▶ What you need to do: Retype every record below exactly as it is written.

###

Fixpoint handle_loop (fuel : nat) (ntfn_id unchecked_bits : Z) : M St unit :=
  if unchecked_bits =? 0 then ret tt else
  match fuel with
  | O => stop OutOfFuel
  | S fuel =>
      let bit_index := CTZL unchecked_bits in
      let! ntfn_entry := load_ntfn ntfn_id in
      let! paired_irq_id := lift (arr_get (bound_irqs ntfn_entry) bit_index) in
      let! callback_called := perform_callback paired_irq_id in
      let! ntfn_entry := load_ntfn ntfn_id in
      let! _ := (if callback_called && negb (Z.land (pending_bitfield ntfn_entry) (BIT bit_index) =? 0)
        then store_ntfn ntfn_id (with_pending (Z.land (pending_bitfield ntfn_entry) (wnot (BIT bit_index))) ntfn_entry)
        else ret tt) in
      handle_loop fuel ntfn_id (Z.land unchecked_bits (wnot (BIT bit_index)))
  end.

Definition sel4platsupport_irq_handle (ntfn_id handle_mask : Z) : M St Z :=
  let! c := irq_cookie in
  let! bad := lift (bad_ntfn_id c ntfn_id) in
  if bad then ret (- irq_EINVAL) else
  let! ntfn_entry := load_ntfn ntfn_id in
  let! _ := handle_loop 64 ntfn_id (Z.land handle_mask (usable_mask ntfn_entry)) in
  ret 0.

(** The loop of [serve_irq]: the bits that were served. *)
Fixpoint serve_loop (fuel : nat) (id mask unchecked_bits served_mask : Z) : M St Z :=
  if unchecked_bits =? 0 then ret served_mask else
  match fuel with
  | O => stop OutOfFuel
  | S fuel =>
      let bit_index := CTZL unchecked_bits in
      let! served_mask := (if negb (Z.land (BIT bit_index) mask =? 0) then
          let! ntfn_entry := load_ntfn id in
          let! paired_irq_id := lift (arr_get (bound_irqs ntfn_entry) bit_index) in
          let! called := perform_callback paired_irq_id in
          ret (if called then Z.lor served_mask (BIT bit_index) else served_mask)
        else ret served_mask) in
      serve_loop fuel id mask (Z.land unchecked_bits (wnot (BIT bit_index))) served_mask
  end.

(** The bits that are left over. *)
Definition serve_irq (id mask badge : Z) : M St Z :=
  let! ntfn_entry := load_ntfn id in
  let unchecked_bits := Z.lor (Z.land badge (usable_mask ntfn_entry)) (pending_bitfield ntfn_entry) in
  let! served_mask := serve_loop 64 id mask unchecked_bits 0 in
  let! ntfn_entry := load_ntfn id in
  let! _ := store_ntfn id (with_pending (Z.lxor (pending_bitfield ntfn_entry)
    (Z.land (Z.land badge (usable_mask ntfn_entry)) (wnot served_mask))) ntfn_entry) in
  ret (Z.land badge (wnot served_mask)).

(** The error, and the bits left over. *)
Definition irq_receive (receive : Z -> M W Z) (ntfn_id mask : Z) : M St (Z * Z) :=
  let! c := irq_cookie in
  if negb (check_ntfn_id_is_valid c ntfn_id) then ret (- irq_EINVAL, 0) else
  let! allocated := lift (check_ntfn_id_is_allocated c ntfn_id) in
  if negb allocated then ret (- irq_EINVAL, 0) else
  let! ntfn_entry := load_ntfn ntfn_id in
  let! badge := outside (receive (capPtr (root_ntfn_path ntfn_entry))) in
  let! leftover := serve_irq ntfn_id mask badge in
  ret (0, leftover).

Definition sel4platsupport_irq_wait (ntfn_id wait_mask : Z) : M St (Z * Z) := irq_receive seL4_Wait ntfn_id wait_mask.
Definition sel4platsupport_irq_poll (ntfn_id poll_mask : Z) : M St (Z * Z) := irq_receive seL4_Poll ntfn_id poll_mask.
End irq.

###

▶ Answer to this task:
Fixpoint handle_loop (fuel : nat) (ntfn_id unchecked_bits : Z) : M St unit :=
  if unchecked_bits =? 0 then ret tt else
  match fuel with
  | O => stop OutOfFuel
  | S fuel =>
      let bit_index := CTZL unchecked_bits in
      let! ntfn_entry := load_ntfn ntfn_id in
      let! paired_irq_id := lift (arr_get (bound_irqs ntfn_entry) bit_index) in
      let! callback_called := perform_callback paired_irq_id in
      let! ntfn_entry := load_ntfn ntfn_id in
      let! _ := (if callback_called && negb (Z.land (pending_bitfield ntfn_entry) (BIT bit_index) =? 0)
        then store_ntfn ntfn_id (with_pending (Z.land (pending_bitfield ntfn_entry) (wnot (BIT bit_index))) ntfn_entry)
        else ret tt) in
      handle_loop fuel ntfn_id (Z.land unchecked_bits (wnot (BIT bit_index)))
  end.

Definition sel4platsupport_irq_handle (ntfn_id handle_mask : Z) : M St Z :=
  let! c := irq_cookie in
  let! bad := lift (bad_ntfn_id c ntfn_id) in
  if bad then ret (- irq_EINVAL) else
  let! ntfn_entry := load_ntfn ntfn_id in
  let! _ := handle_loop 64 ntfn_id (Z.land handle_mask (usable_mask ntfn_entry)) in
  ret 0.

(** The loop of [serve_irq]: the bits that were served. *)
Fixpoint serve_loop (fuel : nat) (id mask unchecked_bits served_mask : Z) : M St Z :=
  if unchecked_bits =? 0 then ret served_mask else
  match fuel with
  | O => stop OutOfFuel
  | S fuel =>
      let bit_index := CTZL unchecked_bits in
      let! served_mask := (if negb (Z.land (BIT bit_index) mask =? 0) then
          let! ntfn_entry := load_ntfn id in
          let! paired_irq_id := lift (arr_get (bound_irqs ntfn_entry) bit_index) in
          let! called := perform_callback paired_irq_id in
          ret (if called then Z.lor served_mask (BIT bit_index) else served_mask)
        else ret served_mask) in
      serve_loop fuel id mask (Z.land unchecked_bits (wnot (BIT bit_index))) served_mask
  end.

(** The bits that are left over. *)
Definition serve_irq (id mask badge : Z) : M St Z :=
  let! ntfn_entry := load_ntfn id in
  let unchecked_bits := Z.lor (Z.land badge (usable_mask ntfn_entry)) (pending_bitfield ntfn_entry) in
  let! served_mask := serve_loop 64 id mask unchecked_bits 0 in
  let! ntfn_entry := load_ntfn id in
  let! _ := store_ntfn id (with_pending (Z.lxor (pending_bitfield ntfn_entry)
    (Z.land (Z.land badge (usable_mask ntfn_entry)) (wnot served_mask))) ntfn_entry) in
  ret (Z.land badge (wnot served_mask)).

(** The error, and the bits left over. *)
Definition irq_receive (receive : Z -> M W Z) (ntfn_id mask : Z) : M St (Z * Z) :=
  let! c := irq_cookie in
  if negb (check_ntfn_id_is_valid c ntfn_id) then ret (- irq_EINVAL, 0) else
  let! allocated := lift (check_ntfn_id_is_allocated c ntfn_id) in
  if negb allocated then ret (- irq_EINVAL, 0) else
  let! ntfn_entry := load_ntfn ntfn_id in
  let! badge := outside (receive (capPtr (root_ntfn_path ntfn_entry))) in
  let! leftover := serve_irq ntfn_id mask badge in
  ret (0, leftover).

Definition sel4platsupport_irq_wait (ntfn_id wait_mask : Z) : M St (Z * Z) := irq_receive seL4_Wait ntfn_id wait_mask.
Definition sel4platsupport_irq_poll (ntfn_id poll_mask : Z) : M St (Z * Z) := irq_receive seL4_Poll ntfn_id poll_mask.
End irq.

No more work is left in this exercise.